You are viewing a plain text version of this content. The canonical link for it is here.
Posted to reviews@spark.apache.org by cloud-fan <gi...@git.apache.org> on 2017/10/26 03:10:07 UTC

[GitHub] spark pull request #19579: [SPARK-22356][SQL] data source table should suppo...

GitHub user cloud-fan opened a pull request:

    https://github.com/apache/spark/pull/19579

    [SPARK-22356][SQL] data source table should support overlapped columns between data and partition schema

    ## What changes were proposed in this pull request?
    
    This is a regression introduced by #14207. After Spark 2.1, we store the inferred schema when creating the table, to avoid inferring schema again at read path. However, there is one special case: overlapped columns between data and partition. For this case, it breaks the assumption of table schema that there is on ovelap between data and partition schema, and partition columns should be at the end. The result is, for Spark 2.1, the table scan has incorrect schema that puts partition columns at the end.
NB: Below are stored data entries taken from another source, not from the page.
(** X2: the page never posts credentials that fail validation.  After any
    sequence of events from the initial page, every POST in the log went
    to [auth/register] with a body whose email, phone, username and
    password pass the four [RegexUtil] checks, and so does every body
    still pending. *)
Theorem only_validated_credentials_posted (evs : list Event) :
  let p := run ROUTES evs initialPage in
  forallb postValidated (effects p) = true /\
  forallb validBody (pending p) = true.
Proof.
  apply (run_invariant (fun p =>
    forallb postValidated (effects p) = true /\
    forallb validBody (pending p) = true)); [|split; reflexivity].
  intros p p' [IE IP] T.
  destruct T as [p' (_ & _ & _ & P & E) | C N | r F | F | i b N | i b err N];
    cbn [effects pending].
  - rewrite P, E. split; assumption.
  - split; assumption.
  - split; [|exact IP]. rewrite forallb_app, IE. cbn [forallb postValidated andb].
    apply forallb_regexCalls.
  - split.
    + rewrite forallb_app, IE. cbn [forallb postValidated andb].
      rewrite forallb_app, forallb_regexCalls. cbn.
      rewrite (validBody_bodyOf _ F). reflexivity.
    + rewrite forallb_app, IP. cbn. rewrite (validBody_bodyOf _ F). reflexivity.
  - split.
    + rewrite forallb_app, IE. reflexivity.
    + apply forallb_remove_nth. exact IP.
  - split; [exact IE | apply forallb_remove_nth; exact IP].
Qed.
For Spark 2.2, we add a check in CatalogTable to validate table schema, which fails at this case.
    
    To fix this issue, a simple and safe approach is to fallback to old behavior when overlapeed columns detected, i.e. store empty schema in metastore.
    
    ## How was this patch tested?
    
    new regression test

You can merge this pull request into a Git repository by running:

    $ git pull https://github.com/cloud-fan/spark bug2

Alternatively you can review and apply these changes as the patch at:

    https://github.com/apache/spark/pull/19579.patch

To close this pull request, make a commit to your master/trunk branch
with (at least) the following in the commit message:

    This closes #19579
    
----
commit 18907cb2359efb9b4e874482916de04af9cf90a2
Author: Wenchen Fan <we...@databricks.com>
Date:   2017-10-26T01:26:39Z

    overlapped columns between data and partition schema in data source tables

----


---

---------------------------------------------------------------------
To unsubscribe, e-mail: reviews-unsubscribe@spark.apache.org
For additional commands, e-mail: reviews-help@spark.apache.org


[GitHub] spark issue #19579: [SPARK-22356][SQL] data source table should support over...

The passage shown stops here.